Needless to say, we then start to hear some Lion King-style African chanting and drums, and men enter the frame carrying spears. I know the Lost Poets and some Ankh-wearing types had some kind of spiritual "back to Africa" movement, but I don't recall people in the 70s carrying spears. And into this morass of every stereotypical black trope walks Gray, in a bright yellow dashiki with matching African hat, announcing that he's "really from Africa" and announcing himself as "the African Dream". He chicken-heads at the neck, amusing in that he has no neck, and proceeds to speak in an awful faux-jive while attempting the kind of dance moves you'd see an Aryan Brotherhood member make to a fellow prisoner to taunt him into a fight. He's not very good at it, though he's trying, which makes the whole spectacle even more embarassing and insulting. As Benny Hill and Robert Downey, Jr showed, if you're going to do a blackface joke, you'd better do it really really well, and you MIGHT get away with it. Almost. But Grey wasn't imitating a black man, he was imitating a white man imitiating a black man. It should never have happened, because Gray clearly did what he was told like the good worker he was, but he was ENTIRELY unsuited to it - which made for a great mockery of Dusty Rhodes - if you were one of the very few outside of WWF Creative that got the joke.
Meanwhile, the drums are going "ayyyy-ohhhhh, bunga bunga bunga", Slick is practically moonwalking dripping Jheri Curl all over the set, and men are shaking spears like they've been cast in some Broadway show about Africa.

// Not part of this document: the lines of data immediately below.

Lemma oldest_spec p l pre best :
  best_of p pre best -> best_of p (pre ++ l) (oldest p (length pre) l best).
Proof.
  revert pre best. induction l as [|d l IH]; intros pre best Hb; simpl; [by rewrite app_nil_r|].
  replace (S (length pre)) with (length (pre ++ [d])) by (rewrite length_app; simpl; lia).
  replace (pre ++ d :: l) with ((pre ++ [d]) ++ l) by (by rewrite <- app_assoc).
  apply IH. destruct (p d) eqn:Ed.
  - assert ((pre ++ [d]) !! length pre = Some d) as Hd by (by rewrite lookup_app_r, Nat.sub_diag by lia).
    destruct best as [[i b]|]; simpl in Hb.
    + destruct Hb as (Hi & Hp & Hf). destruct (older d b) eqn:Eo; simpl; split_and!; try done.
      * apply Forall_app_2; [|repeat constructor; by rewrite older_irrefl].
        eapply Forall_impl; [exact Hf|]. intros d' Hd' Hp'. eapply older_replace; eauto.
      * by apply lookup_app_l_Some.
      * apply Forall_app_2; [done|]. by repeat constructor.
    + simpl. split_and!; try done. apply Forall_app_2; [|repeat constructor; by rewrite older_irrefl].
      eapply Forall_impl; [exact Hb|]. simpl. congruence.
  - destruct best as [[i b]|]; simpl in Hb |- *.
    + destruct Hb as (Hi & Hp & Hf). split_and!; try done; [by apply lookup_app_l_Some|].
      apply Forall_app_2; [done|]. repeat constructor. congruence.
    + apply Forall_app_2; [done|]. by repeat constructor.
Qed.

(** The oldest matching entry goes, if there is one. *)
Lemma evict_spec t p :
  counted t ->
  (exists d t', evict_oldest_matching t p = Done (true, t') /\ shrinks t t' /\ p d = true /\
     d :: datagrams t' ≡ₚ datagrams t /\
     Forall (fun d' => p d' = true -> older d' d = false) (datagrams t)) \/
  (evict_oldest_matching t p = Done (false, t) /\ Forall (fun d => p d = false) (datagrams t)).
Proof.
  intros Hc. unfold evict_oldest_matching.
  pose proof (oldest_spec p (datagrams t) [] None (Forall_nil_2 _)) as Hb. simpl in Hb.
  destruct (oldest p 0 (datagrams t) None) as [[i d]|]; simpl in Hb; [left|by right].
  destruct Hb as (Hi & Hp & Hf). destruct (drop_entry_spec t i d Hc Hi) as (t' & -> & Hperm & _ & Hs).
  exists d, t'. by split_and!.
Qed.

Lemma evict_match t p d :
  counted t -> d ∈ datagrams t -> p d = true ->
  exists e t', evict_oldest_matching t p = Done (true, t') /\ shrinks t t' /\ p e = true /\
    e :: datagrams t' ≡ₚ datagrams t.
Proof.
  intros Hc Hd Hp. destruct (evict_spec t p Hc) as [(e & t' & ? & ? & ? & ? & _)|[_ Hf]].
  - exists e, t'. by split_and!.
  - rewrite Forall_forall in Hf. specialize (Hf d Hd). simpl in Hf. congruence.
Qed.

Lemma count_witness p l : 0 < count p l -> exists d, d ∈ l /\ p d = true.
Proof.
  unfold count. intros Hc. destruct (filter _ l) as [|d r] eqn:E; [simpl in Hc; lia|].
  assert (d ∈ filter (fun d => p d = true) l) as [? ?]%list_elem_of_filter by (rewrite E; by left).
  by exists d.
Qed.

Lemma count_le p l : count p l <= Z.of_nat (length l).
Proof. unfold count. pose proof (length_filter (fun d => p d = true) l). lia. Qed.

Lemma count_submseteq p l l' : l' ⊆+ l -> count p l' <= count p l.
Proof.
  intros [k Hk]%submseteq_Permutation. unfold count. rewrite Hk, filter_app, length_app. lia.
Qed.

What they were attempting to do was mock the hell out of Dusty Rhodes, but to the casual viewer, meaning almost everyone - completely lacking the context - it simply looked like they had managed to come up with a more insulting blackface than actual blackface - the irony being that if they'd simply applied shoe polish to Gray's face, it would have been less insulting. And they debut'd this during Black History Month.
The gimmick wasn't just a one-off, they kept this character, meaning that WWF viewers had to endure this very painful spectacle for years before Akeem left the WWF - having faded into obscurity there. As the 1990s rolled around that sort of thing got less and less cute and most certainly Gray was happy to be rid of that gimmick. He rejoined wrestling as One Man Gang in WCW and moved on - and most certainly, everyone involved was happier for it.
Until much later, in the 2000s - George Gray, back as One Man Gang, a bit smaller and missing his mohawk, showed up to an independent wrestling show as One Man Gang. In the audience, a man had recreated the Akeem outfit, complete with yellow hat and dashiki - and his opponents interrupted his entrance, smiling, to point him out. It wasn't mocking, it was one of those things where the audience member had done a loving tribute to the man's career, and Gray stopped. The man imitated his characteristic snake-like dance undulation, and Gray responded with his then trademarked faux-Black Power upraised fist salute. It was kind of like watching someone bring up an embarassing year book photo to your 20 year reunion, and everyone having a good cathartic laugh with it.
And then, the match started.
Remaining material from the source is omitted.